TO DO>
Give again, word for word, each line below starting at the one that contains "returning a list. *)" and ending at the one that contains "assert (Hout : out = iloc_col_tolist df i).".

▼

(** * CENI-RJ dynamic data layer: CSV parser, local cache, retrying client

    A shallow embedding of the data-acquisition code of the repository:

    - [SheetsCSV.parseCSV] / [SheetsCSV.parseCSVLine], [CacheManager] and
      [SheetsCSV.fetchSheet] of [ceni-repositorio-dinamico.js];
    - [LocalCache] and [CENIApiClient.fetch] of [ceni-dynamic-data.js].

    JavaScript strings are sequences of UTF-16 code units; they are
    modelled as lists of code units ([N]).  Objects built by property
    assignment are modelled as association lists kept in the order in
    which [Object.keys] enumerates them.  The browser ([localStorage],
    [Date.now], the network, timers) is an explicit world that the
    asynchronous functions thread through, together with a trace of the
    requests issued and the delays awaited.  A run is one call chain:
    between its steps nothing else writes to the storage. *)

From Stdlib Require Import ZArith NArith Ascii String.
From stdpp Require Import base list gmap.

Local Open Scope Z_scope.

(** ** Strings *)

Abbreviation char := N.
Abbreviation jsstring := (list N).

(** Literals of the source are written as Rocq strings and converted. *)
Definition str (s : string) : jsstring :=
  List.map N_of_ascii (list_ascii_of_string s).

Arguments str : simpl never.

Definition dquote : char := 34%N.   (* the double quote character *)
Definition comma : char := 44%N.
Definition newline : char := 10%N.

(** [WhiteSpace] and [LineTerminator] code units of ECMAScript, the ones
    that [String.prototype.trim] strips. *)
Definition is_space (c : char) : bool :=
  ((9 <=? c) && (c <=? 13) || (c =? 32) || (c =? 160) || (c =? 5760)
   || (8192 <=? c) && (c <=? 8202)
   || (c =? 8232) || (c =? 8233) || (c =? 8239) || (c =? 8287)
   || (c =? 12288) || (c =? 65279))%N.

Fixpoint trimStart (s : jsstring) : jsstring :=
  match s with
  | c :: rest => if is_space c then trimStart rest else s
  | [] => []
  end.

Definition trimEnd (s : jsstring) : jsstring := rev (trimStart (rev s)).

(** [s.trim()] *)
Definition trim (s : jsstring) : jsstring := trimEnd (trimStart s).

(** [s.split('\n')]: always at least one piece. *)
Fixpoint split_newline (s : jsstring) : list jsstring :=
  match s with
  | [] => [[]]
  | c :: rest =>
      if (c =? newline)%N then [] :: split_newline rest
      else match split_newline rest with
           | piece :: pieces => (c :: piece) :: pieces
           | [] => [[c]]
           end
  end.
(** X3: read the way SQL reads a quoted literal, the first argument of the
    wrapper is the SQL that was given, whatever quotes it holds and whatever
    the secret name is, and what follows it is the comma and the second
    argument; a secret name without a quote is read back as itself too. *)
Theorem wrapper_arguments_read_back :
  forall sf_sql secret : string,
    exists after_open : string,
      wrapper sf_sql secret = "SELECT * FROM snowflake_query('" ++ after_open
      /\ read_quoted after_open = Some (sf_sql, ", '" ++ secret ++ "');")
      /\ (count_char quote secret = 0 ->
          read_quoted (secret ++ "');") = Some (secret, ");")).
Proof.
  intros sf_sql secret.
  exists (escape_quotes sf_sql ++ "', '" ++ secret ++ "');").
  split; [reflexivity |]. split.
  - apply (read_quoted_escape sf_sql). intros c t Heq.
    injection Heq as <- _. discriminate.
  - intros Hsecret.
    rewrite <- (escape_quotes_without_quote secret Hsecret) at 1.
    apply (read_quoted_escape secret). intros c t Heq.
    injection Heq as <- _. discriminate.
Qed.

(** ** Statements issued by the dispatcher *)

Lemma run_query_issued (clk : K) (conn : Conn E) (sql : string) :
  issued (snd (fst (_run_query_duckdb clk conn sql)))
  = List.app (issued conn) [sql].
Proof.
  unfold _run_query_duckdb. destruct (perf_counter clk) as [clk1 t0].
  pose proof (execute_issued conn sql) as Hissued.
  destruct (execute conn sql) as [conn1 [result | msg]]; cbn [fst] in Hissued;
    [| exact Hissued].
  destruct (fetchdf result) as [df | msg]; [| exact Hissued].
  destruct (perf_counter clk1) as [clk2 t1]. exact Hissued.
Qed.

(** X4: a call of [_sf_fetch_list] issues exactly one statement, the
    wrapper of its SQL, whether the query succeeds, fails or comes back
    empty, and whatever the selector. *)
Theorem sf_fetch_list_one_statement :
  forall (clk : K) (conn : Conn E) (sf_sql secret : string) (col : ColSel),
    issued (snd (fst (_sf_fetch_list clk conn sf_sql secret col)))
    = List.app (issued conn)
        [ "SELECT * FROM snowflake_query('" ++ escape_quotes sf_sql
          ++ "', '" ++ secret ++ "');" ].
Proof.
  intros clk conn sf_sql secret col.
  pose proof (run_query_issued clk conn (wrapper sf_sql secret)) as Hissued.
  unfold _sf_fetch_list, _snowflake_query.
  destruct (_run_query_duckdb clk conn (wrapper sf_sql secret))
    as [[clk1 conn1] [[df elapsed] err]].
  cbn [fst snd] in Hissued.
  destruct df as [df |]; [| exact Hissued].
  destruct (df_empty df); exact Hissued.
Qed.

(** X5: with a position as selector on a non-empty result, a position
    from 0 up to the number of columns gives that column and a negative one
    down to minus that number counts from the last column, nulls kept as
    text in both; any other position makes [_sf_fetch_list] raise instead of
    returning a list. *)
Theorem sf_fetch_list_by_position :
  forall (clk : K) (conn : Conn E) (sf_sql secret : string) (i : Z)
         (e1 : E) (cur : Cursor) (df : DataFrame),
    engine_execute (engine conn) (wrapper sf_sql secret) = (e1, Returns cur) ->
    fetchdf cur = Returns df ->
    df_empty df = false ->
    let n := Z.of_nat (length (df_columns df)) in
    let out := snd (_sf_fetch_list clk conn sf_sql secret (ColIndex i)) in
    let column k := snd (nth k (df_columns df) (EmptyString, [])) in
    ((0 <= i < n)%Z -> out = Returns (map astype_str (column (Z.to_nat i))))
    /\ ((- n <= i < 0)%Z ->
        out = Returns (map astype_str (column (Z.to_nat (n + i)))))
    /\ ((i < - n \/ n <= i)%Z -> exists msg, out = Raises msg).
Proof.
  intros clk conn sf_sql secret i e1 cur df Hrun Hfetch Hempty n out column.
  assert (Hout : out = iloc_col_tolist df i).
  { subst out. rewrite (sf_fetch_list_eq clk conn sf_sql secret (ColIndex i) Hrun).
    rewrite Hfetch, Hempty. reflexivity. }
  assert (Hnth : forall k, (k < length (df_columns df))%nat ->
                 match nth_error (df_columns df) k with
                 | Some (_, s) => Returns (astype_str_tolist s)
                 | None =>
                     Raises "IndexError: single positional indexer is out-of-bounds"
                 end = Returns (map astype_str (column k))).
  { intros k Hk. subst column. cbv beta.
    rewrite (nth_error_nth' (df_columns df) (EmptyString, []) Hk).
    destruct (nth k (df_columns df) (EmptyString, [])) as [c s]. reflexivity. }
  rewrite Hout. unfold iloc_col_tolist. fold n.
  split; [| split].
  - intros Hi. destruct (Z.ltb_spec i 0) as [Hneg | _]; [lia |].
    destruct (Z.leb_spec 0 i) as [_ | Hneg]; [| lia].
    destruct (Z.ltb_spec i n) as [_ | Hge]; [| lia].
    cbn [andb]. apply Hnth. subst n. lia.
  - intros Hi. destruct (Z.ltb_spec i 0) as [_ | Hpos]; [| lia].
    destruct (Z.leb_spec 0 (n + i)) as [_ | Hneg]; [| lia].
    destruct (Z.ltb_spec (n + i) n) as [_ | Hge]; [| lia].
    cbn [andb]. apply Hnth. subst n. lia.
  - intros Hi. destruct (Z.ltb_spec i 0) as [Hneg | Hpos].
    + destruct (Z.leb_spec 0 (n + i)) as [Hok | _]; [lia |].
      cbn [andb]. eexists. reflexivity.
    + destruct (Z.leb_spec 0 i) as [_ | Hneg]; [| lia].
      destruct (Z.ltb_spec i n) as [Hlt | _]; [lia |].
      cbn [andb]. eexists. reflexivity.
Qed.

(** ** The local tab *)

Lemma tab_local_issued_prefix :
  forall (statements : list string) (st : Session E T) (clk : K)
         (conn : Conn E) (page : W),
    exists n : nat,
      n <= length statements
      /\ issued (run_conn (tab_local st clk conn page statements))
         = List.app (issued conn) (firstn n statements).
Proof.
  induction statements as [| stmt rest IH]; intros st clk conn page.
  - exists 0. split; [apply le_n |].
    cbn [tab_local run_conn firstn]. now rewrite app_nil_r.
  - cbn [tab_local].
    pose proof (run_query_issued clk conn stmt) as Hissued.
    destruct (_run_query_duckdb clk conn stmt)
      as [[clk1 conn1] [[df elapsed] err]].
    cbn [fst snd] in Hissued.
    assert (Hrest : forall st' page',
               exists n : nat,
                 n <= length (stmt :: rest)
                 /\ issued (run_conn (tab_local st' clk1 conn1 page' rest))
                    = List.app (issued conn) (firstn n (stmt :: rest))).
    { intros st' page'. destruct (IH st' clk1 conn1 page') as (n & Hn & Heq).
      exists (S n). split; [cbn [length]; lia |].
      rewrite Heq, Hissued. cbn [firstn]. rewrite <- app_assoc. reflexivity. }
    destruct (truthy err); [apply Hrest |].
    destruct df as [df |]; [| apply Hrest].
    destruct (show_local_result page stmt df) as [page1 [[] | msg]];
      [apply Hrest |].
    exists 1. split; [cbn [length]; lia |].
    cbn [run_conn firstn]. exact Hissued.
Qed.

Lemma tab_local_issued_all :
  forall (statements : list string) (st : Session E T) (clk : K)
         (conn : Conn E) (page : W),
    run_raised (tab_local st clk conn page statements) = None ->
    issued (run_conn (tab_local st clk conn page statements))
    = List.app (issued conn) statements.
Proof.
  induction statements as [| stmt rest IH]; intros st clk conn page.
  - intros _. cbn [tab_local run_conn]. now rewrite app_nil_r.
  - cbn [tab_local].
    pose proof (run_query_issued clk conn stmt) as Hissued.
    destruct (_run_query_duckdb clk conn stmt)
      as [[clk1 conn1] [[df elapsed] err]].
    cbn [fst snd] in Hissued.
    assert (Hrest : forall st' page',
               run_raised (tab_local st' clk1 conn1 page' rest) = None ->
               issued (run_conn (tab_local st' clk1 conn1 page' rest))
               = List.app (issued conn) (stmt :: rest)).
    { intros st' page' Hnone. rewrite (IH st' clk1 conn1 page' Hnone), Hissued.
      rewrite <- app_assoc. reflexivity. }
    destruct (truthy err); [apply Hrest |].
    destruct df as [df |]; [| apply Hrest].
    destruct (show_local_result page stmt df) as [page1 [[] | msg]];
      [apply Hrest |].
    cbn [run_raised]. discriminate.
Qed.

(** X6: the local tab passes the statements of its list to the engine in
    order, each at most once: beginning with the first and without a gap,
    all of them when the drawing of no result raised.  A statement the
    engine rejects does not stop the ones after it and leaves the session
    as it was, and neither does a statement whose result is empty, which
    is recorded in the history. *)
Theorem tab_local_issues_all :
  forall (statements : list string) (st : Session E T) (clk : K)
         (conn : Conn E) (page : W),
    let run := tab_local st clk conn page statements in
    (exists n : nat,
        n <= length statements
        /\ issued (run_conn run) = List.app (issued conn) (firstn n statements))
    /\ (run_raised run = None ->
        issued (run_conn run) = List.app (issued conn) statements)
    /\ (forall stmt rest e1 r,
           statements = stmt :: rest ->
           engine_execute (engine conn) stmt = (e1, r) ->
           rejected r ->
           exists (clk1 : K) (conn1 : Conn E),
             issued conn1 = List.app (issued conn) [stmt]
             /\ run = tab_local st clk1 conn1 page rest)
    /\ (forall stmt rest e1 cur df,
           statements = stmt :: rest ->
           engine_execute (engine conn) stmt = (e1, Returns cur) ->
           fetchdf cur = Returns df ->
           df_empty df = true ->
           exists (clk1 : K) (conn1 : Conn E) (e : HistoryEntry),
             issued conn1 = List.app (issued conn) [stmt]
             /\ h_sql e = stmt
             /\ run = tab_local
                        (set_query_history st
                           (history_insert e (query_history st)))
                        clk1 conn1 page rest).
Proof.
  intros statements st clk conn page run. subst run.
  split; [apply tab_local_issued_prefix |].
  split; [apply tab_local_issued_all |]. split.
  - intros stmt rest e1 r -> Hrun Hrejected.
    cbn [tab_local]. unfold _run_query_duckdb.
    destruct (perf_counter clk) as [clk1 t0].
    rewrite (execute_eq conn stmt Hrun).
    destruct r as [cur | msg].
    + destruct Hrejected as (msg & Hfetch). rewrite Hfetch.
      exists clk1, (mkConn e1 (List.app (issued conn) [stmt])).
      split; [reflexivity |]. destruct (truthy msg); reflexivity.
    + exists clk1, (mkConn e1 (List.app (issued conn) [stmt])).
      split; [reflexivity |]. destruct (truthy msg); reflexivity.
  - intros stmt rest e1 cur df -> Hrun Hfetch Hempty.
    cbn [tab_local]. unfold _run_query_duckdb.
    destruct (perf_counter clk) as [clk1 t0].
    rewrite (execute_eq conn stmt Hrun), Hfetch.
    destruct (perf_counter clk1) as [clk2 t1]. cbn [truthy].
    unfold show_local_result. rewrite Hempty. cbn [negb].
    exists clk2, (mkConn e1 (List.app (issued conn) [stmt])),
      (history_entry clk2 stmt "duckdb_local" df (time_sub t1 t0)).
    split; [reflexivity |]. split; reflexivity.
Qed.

▲

RESULT>
    returning a list. *)
Theorem sf_fetch_list_by_position :
  forall (clk : K) (conn : Conn E) (sf_sql secret : string) (i : Z)
         (e1 : E) (cur : Cursor) (df : DataFrame),
    engine_execute (engine conn) (wrapper sf_sql secret) = (e1, Returns cur) ->
    fetchdf cur = Returns df ->
    df_empty df = false ->
    let n := Z.of_nat (length (df_columns df)) in
    let out := snd (_sf_fetch_list clk conn sf_sql secret (ColIndex i)) in
    let column k := snd (nth k (df_columns df) (EmptyString, [])) in
    ((0 <= i < n)%Z -> out = Returns (map astype_str (column (Z.to_nat i))))
    /\ ((- n <= i < 0)%Z ->
        out = Returns (map astype_str (column (Z.to_nat (n + i)))))
    /\ ((i < - n \/ n <= i)%Z -> exists msg, out = Raises msg).
Proof.
  intros clk conn sf_sql secret i e1 cur df Hrun Hfetch Hempty n out column.
  assert (Hout : out = iloc_col_tolist df i).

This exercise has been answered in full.